In October 2007, Mexico’s legislative bodies enacted La Ley del Impuesto Empresarial a Tasa Única (“IETU”), a new minimum corporation tax, which will be assessed on companies doing business in Mexico beginning January 1, 2008.  We are currently evaluating the anticipated impact that IETU will have on our business and operating results.  Because of IETU, there can be no assurance that we will be able to utilize the net operating loss carryovers and other deferred tax benefits generated in Mexico.  There can also be no assurance that IETU will not have a material adverse effect on our financial results.

Disruptions in International Markets and Distribution Channels.  Disruptions in international markets and distribution channels could adversely affect our business.
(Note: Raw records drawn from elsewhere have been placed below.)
(* ===== verification/Redeem.v ===== *)
(** * Redemption ([programs/fusd-core/src/instructions/redeem.rs], [urgent_redeem.rs])

    [redeem] drains the lowest non-empty rate bucket at face value, the riskiest
    submitted candidate first; [urgent_redeem] is the unordered wind-down of a
    shut-down market. The candidates are the instruction's remaining accounts, by
    key: the positions of the market are [rd_positions], and [rd_others] holds the
    keys of the program's other accounts. A key in neither is a closed account. *)

From S2P Require Import Prelude MachineInt FixedPoint Interest RateBucket RedemptionRate.
From S2P Require Import SupplyTransition State Token Accrual Bucket PositionOps.

Open Scope Z_scope.

Section redeem.
Context {U : U256} {R : Runtime}.

Record RedeemAccounts := mkRedeemAccounts {
  rk_redeemer : Pubkey;
  rk_fusd_ata : Pubkey;
  rk_coll_ata : Pubkey;
  rk_vault : Pubkey;
  rk_candidates : list Pubkey;
}.

Record Redemption := mkRedemption {
  rd_market : Market;
  rd_positions : gmap Pubkey Position;
  rd_others : gset Pubkey;
  rd_bitmap : RedemptionBitmap;
  rd_ledger : ledger;
}.

Definition redeem_constraints (k : RedeemAccounts) (m : Market) (l : ledger) : result Error unit :=
  _ ← constraint (bool_decide (rk_vault k = collateral_vault m));
  _ ← ata_constraints l (rk_fusd_ata k) fusd_mint (rk_redeemer k);
  ata_constraints l (rk_coll_ata k) (collateral_mint m) (rk_redeemer k).

(** The price a redemption pays at: the middle of the two conservative legs. *)
Definition mid_price (m : Market) : result Error Z :=
  _ ← check ((0 <? spot m) && (0 <? debt_spot m)) FusdError.OracleUnavailable;
  sum ← math (checked_add128 (spot m) (debt_spot m));
  Ok (sum / 2).

(** [Account::<Position>::try_from] behind the closed-candidate skip. *)
Definition load_candidate (ps : gmap Pubkey Position) (others : gset Pubkey) (key : Pubkey)
    : result Error (option Position) :=
  match ps !! key with
  | Some p => Ok (Some p)
  | None => if bool_decide (key ∈ others) then Err ConstraintViolated else Ok None
  end.

(** ** The validation pass *)

Record Scan := mkScan {
  sc_market : Market;
  sc_positions : gmap Pubkey Position;
  sc_seen : list Pubkey;
  sc_order : list (Pubkey * Z * Z);
}.

(** A candidate with debt in the lowest normal bucket, or in the pen. *)
Definition redeemable (lowest_normal : option Z) (p : Position) : bool :=
  (0 <? recorded_debt p)
  && ((bucket p =? ZOMBIE_BUCKET) || bool_decide (Some (bucket p) = lowest_normal)).

Definition validate_one (now : Z) (lowest_normal : option Z) (others : gset Pubkey) (s : Scan)
    (key : Pubkey) : result Error Scan :=
  pos ← load_candidate (sc_positions s) others key;
  match pos with
  | None => Ok s
  | Some p =>
      _ ← check (bool_decide (pos_collateral_mint p = collateral_mint (sc_market s)))
            FusdError.Unauthorized;
      _ ← check (negb (bool_decide (key ∈ sc_seen s))) FusdError.DuplicateRedemptionTarget;
      let seen := sc_seen s ++ [key] in
      if negb (redeemable lowest_normal p) then Ok (mkScan (sc_market s) (sc_positions s) seen (sc_order s))
      else
        old_weighted ← weighted p;
        p ← realize (sc_market s) p now;
        m ← reweight (sc_market s) p old_weighted;
        '(m, p) ← redist.set_stake m p;
        Ok (mkScan m (<[key := p]> (sc_positions s)) seen
              (sc_order s ++ [(key, ink p, recorded_debt p)]))
  end.

Fixpoint validate (now : Z) (lowest_normal : option Z) (others : gset Pubkey) (s : Scan)
    (keys : list Pubkey) : result Error Scan :=
  match keys with
  | [] => Ok s
  | key :: keys =>
      s ← validate_one now lowest_normal others s key;
      validate now lowest_normal others s keys
  end.

(** ** [order.sort_by]: the stable sort by collateral ratio *)

Definition ratio_le (a b : Pubkey * Z * Z) : bool :=
  match cmp_collateral_ratio a.1.2 a.2 b.1.2 b.2 with Gt => false | _ => true end.

Fixpoint insert_by_ratio (x : Pubkey * Z * Z) (l : list (Pubkey * Z * Z)) : list (Pubkey * Z * Z) :=
  match l with
  | [] => [x]
  | y :: l => if ratio_le x y then x :: y :: l else y :: insert_by_ratio x l
  end.

Definition sort_by_ratio (l : list (Pubkey * Z * Z)) : list (Pubkey * Z * Z) :=
  foldr insert_by_ratio [] l.

(** ** The redeem pass *)

Record Drain := mkDrain {
  dr_market : Market;
  dr_positions : gmap Pubkey Position;
  dr_bitmap : RedemptionBitmap;
  dr_remaining : Z;
  dr_drawn : Z;
}.

(** What one redemption takes from a position: the fUSD, capped by its debt and by the
    value of its collateral, and the collateral at face value. *)
Definition redeem_amounts (mid remaining : Z) (p : Position) : result Error (option (Z * Z)) :=
  coll_value ← math (ray_mul (ink p) mid);
  let redeem_amt := Z.min (Z.min remaining (recorded_debt p)) coll_value in
  if redeem_amt =? 0 then Ok None
  else
    c ← math (mul_div_floor redeem_amt RAY mid);
    Ok (Some (redeem_amt, Z.min c (ink p))).

(** Take [redeem_amt] of debt and [coll_total] of collateral off a realized position. *)
Definition redeem_apply (m : Market) (p : Position) (bm : RedemptionBitmap) (redeem_amt coll_total
    old_weighted art_before : Z) : result Error (Market * Position * RedemptionBitmap * Z) :=
  d ← math (supply_redeem_step (agg_recorded_debt m) redeem_amt);
  debt ← no_panic (checked_sub128 (recorded_debt p) redeem_amt);
  let p := p <| recorded_debt := debt |> in
  new_ink ← no_panic (checked_sub64 (ink p) (as_u64 coll_total));
  let p := set_ink p new_ink in
  let m := m <| agg_recorded_debt := rs_new_agg d |> in
  tc ← math (checked_sub128 (total_collateral m) coll_total);
  let m := m <| total_collateral := tc |> in
  m ← reweight m p old_weighted;
  '(m, p) ← redist.set_stake m p;
  '(bm, p) ← reconcile bm m p art_before;
  Ok (m, p, bm, rs_burned d).

Definition redeem_one (mid : Z) (s : Drain) (key : Pubkey) : result Error Drain :=
  match dr_positions s !! key with
  | None => Err ConstraintViolated
  | Some p =>
      amounts ← redeem_amounts mid (dr_remaining s) p;
      match amounts with
      | None => Ok s
      | Some (redeem_amt, coll_total) =>
          let debt := recorded_debt p in
          old_weighted ← weighted p;
          '(m, p, bm, burned) ← redeem_apply (dr_market s) p (dr_bitmap s) redeem_amt coll_total
                                  old_weighted debt;
          drawn ← math (checked_add128 (dr_drawn s) coll_total);
          remaining ← no_panic (checked_sub128 (dr_remaining s) burned);
          Ok (mkDrain m (<[key := p]> (dr_positions s)) bm remaining drawn)
      end
  end.

Fixpoint redeem_loop (mid : Z) (s : Drain) (keys : list Pubkey) : result Error Drain :=
  match keys with
  | [] => Ok s
  | key :: keys =>
      if dr_remaining s =? 0 then Ok s
      else s ← redeem_one mid s key; redeem_loop mid s keys
  end.

(** ** The fee *)

(** The base rate decayed to now, bumped by this redemption's volume, and the fee. *)
Definition redeem_fee (now : Z) (m : Market) (decayed redeemed total_debt_before : Z) : Market * Z :=
  let max_bps := redemption_base_rate_max_bps m in
  let new_base_rate :=
    if 0 <? max_bps then bump_base_rate decayed redeemed total_debt_before else 0 in
  let m :=
    if 0 <? max_bps then
      let m := m <| redemption_base_rate := new_base_rate |> in
      if 60 <=? sat_sub_i64 now (redemption_base_rate_ts m)
      then m <| redemption_base_rate_ts := now |> else m
    else m in
  (m, effective_fee_bps new_base_rate (redemption_fee_bps m) max_bps MAX_REDEMPTION_FEE_BPS).

Definition decayed_base_rate (now : Z) (m : Market) : Z :=
  if 0 <? redemption_base_rate_max_bps m
  then decay_base_rate (redemption_base_rate m) (sat_sub_i64 now (redemption_base_rate_ts m))
  else 0.

(** Burn the redeemed fUSD and pay the collateral out. *)
Definition redeem_settle (k : RedeemAccounts) (m : Market) (l : ledger) (redeemed paid : Z)
    : result Error ledger :=
  l ← cpi (token_burn l fusd_mint (rk_fusd_ata k) (rk_redeemer k) (as_u64 redeemed));
  if 0 <? paid then
    cpi (token_transfer l (rk_vault k) (rk_coll_ata k) (market_pda (collateral_mint m)) (as_u64 paid))
  else Ok l.

(** ** [redeem.rs] *)

Definition redeem (clk : Clock) (k : RedeemAccounts) (x : Redemption) (amount : Z)
    : result Error Redemption :=
  _ ← redeem_constraints k (rd_market x) (rd_ledger x);
  _ ← check (0 <? amount) FusdError.ZeroAmount;
  _ ← check (Z.of_nat (length (rk_candidates k)) <=? MAX_REDEMPTION_CANDIDATES)
        FusdError.TooManyRedemptionCandidates;
  _ ← check (negb (shutdown (rd_market x))) FusdError.MarketShutdown;
  let now := unix_timestamp clk in
  m ← accrue (rd_market x) now;
  mid ← mid_price m;
  let total_debt_before := agg_recorded_debt m in
  let decayed := decayed_base_rate now m in
  _ ← check (fresh_price clk m) FusdError.StalePrice;
  let lowest_normal := first_set (words (rd_bitmap x)) in
  let has_zombies := 0 <? zombie_count (rd_bitmap x) in
  _ ← check (bool_decide (is_Some lowest_normal) || has_zombies) FusdError.NothingToRedeem;
  s ← validate now lowest_normal (rd_others x) (mkScan m (rd_positions x) [] []) (rk_candidates k);
  _ ← check (negb (bool_decide (sc_order s = []))) FusdError.NothingToRedeem;
  d ← redeem_loop mid (mkDrain (sc_market s) (sc_positions s) (rd_bitmap x) amount 0)
        ((fun e => e.1.1) <$> sort_by_ratio (sc_order s));
  redeemed ← no_panic (checked_sub128 amount (dr_remaining d));
  _ ← check (0 <? redeemed) FusdError.NothingToRedeem;
  let '(m, fee_bps) := redeem_fee now (dr_market d) decayed redeemed total_debt_before in
  fee ← math (checked_mul128 (dr_drawn d) fee_bps);
  let fee_coll := fee / 10000 in
  paid ← no_panic (checked_sub128 (dr_drawn d) fee_coll);
  surplus ← math (checked_add64 (surplus_collateral m) (as_u64 fee_coll));
  let m := m <| surplus_collateral := surplus |> in
  l ← redeem_settle k m (rd_ledger x) redeemed paid;
  _ ← assert_collateral_vault_sufficiency l (rk_vault k) m;
  Ok (mkRedemption m (dr_positions d) (rd_others x) (dr_bitmap d) l).

(** ** [urgent_redeem.rs] *)

Record Wind := mkWind { wd_drain : Drain; wd_seen : list Pubkey }.

Definition urgent_one (now mid : Z) (others : gset Pubkey) (w : Wind) (key : Pubkey)
    : result Error Wind :=
  let s := wd_drain w in
  pos ← load_candidate (dr_positions s) others key;
  match pos with
  | None => Ok w
  | Some p =>
      _ ← check (negb (bool_decide (key ∈ wd_seen w))) FusdError.DuplicateRedemptionTarget;
      let seen := wd_seen w ++ [key] in
      _ ← check (bool_decide (pos_collateral_mint p = collateral_mint (dr_market s)))
            FusdError.Unauthorized;
      old_weighted ← weighted p;
      let art_before := recorded_debt p in
      p ← realize (dr_market s) p now;
      amounts ← redeem_amounts mid (dr_remaining s) p;
      match amounts with
      | None =>
          m ← reweight (dr_market s) p old_weighted;
          '(m, p) ← redist.set_stake m p;
          '(bm, p) ← reconcile (dr_bitmap s) m p art_before;
          Ok (mkWind (mkDrain m (<[key := p]> (dr_positions s)) bm (dr_remaining s) (dr_drawn s)) seen)
      | Some (redeem_amt, coll_total) =>
          '(m, p, bm, burned) ← redeem_apply (dr_market s) p (dr_bitmap s) redeem_amt coll_total
                                  old_weighted art_before;
          drawn ← math (checked_add128 (dr_drawn s) coll_total);
          remaining ← no_panic (checked_sub128 (dr_remaining s) burned);
          Ok (mkWind (mkDrain m (<[key := p]> (dr_positions s)) bm remaining drawn) seen)
      end
  end.

Fixpoint urgent_loop (now mid : Z) (others : gset Pubkey) (w : Wind) (keys : list Pubkey)
    : result Error Wind :=
  match keys with
  | [] => Ok w
  | key :: keys =>
      if dr_remaining (wd_drain w) =? 0 then Ok w
      else w ← urgent_one now mid others w key; urgent_loop now mid others w keys
  end.

Definition urgent_redeem (clk : Clock) (k : RedeemAccounts) (x : Redemption) (amount : Z)
    : result Error Redemption :=
  _ ← redeem_constraints k (rd_market x) (rd_ledger x);
  _ ← check (0 <? amount) FusdError.ZeroAmount;
  _ ← check (shutdown (rd_market x)) FusdError.MarketNotShutdown;
  _ ← check (Z.of_nat (length (rk_candidates k)) <=? MAX_REDEMPTION_CANDIDATES)
        FusdError.TooManyRedemptionCandidates;
  let now := unix_timestamp clk in
  m ← accrue (rd_market x) now;
  mid ← mid_price m;
  w ← urgent_loop now mid (rd_others x)
        (mkWind (mkDrain m (rd_positions x) (rd_bitmap x) amount 0) []) (rk_candidates k);
  let d := wd_drain w in
  redeemed ← no_panic (checked_sub128 amount (dr_remaining d));
  _ ← check (0 <? redeemed) FusdError.NothingToRedeem;
  l ← redeem_settle k (dr_market d) (rd_ledger x) redeemed (dr_drawn d);
  _ ← assert_collateral_vault_sufficiency l (rk_vault k) (dr_market d);
  Ok (mkRedemption (dr_market d) (dr_positions d) (rd_others x) (dr_bitmap d) l).

End redeem.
Historically, we have targeted international markets to generate additional demand for our chicken dark meat, specifically leg quarters, which are a natural by-product of our U.S. operations, given our concentration on prepared foods products and the U.S. customers’ general preference for white meat. As part of this initiative, we have created a significant international distribution network into several markets, including Eastern Europe, including Russia; the Far East, including China; and Mexico.  Our success in these markets could be, and in recent periods has been, adversely affected by disruptions in poultry export markets.  These disruptions are often caused by restrictions on imports of U.S.-produced poultry products imposed by foreign governments for a variety of reasons, including the protection of their domestic poultry producers and allegations of consumer health issues, and may also be caused by outbreaks of disease such as avian influenza, either in our own flocks or elsewhere in the world, and resulting changes in consumer preferences. There can be no assurance that one or more of these or other disruptions in our international markets and distribution channels will not adversely affect our business.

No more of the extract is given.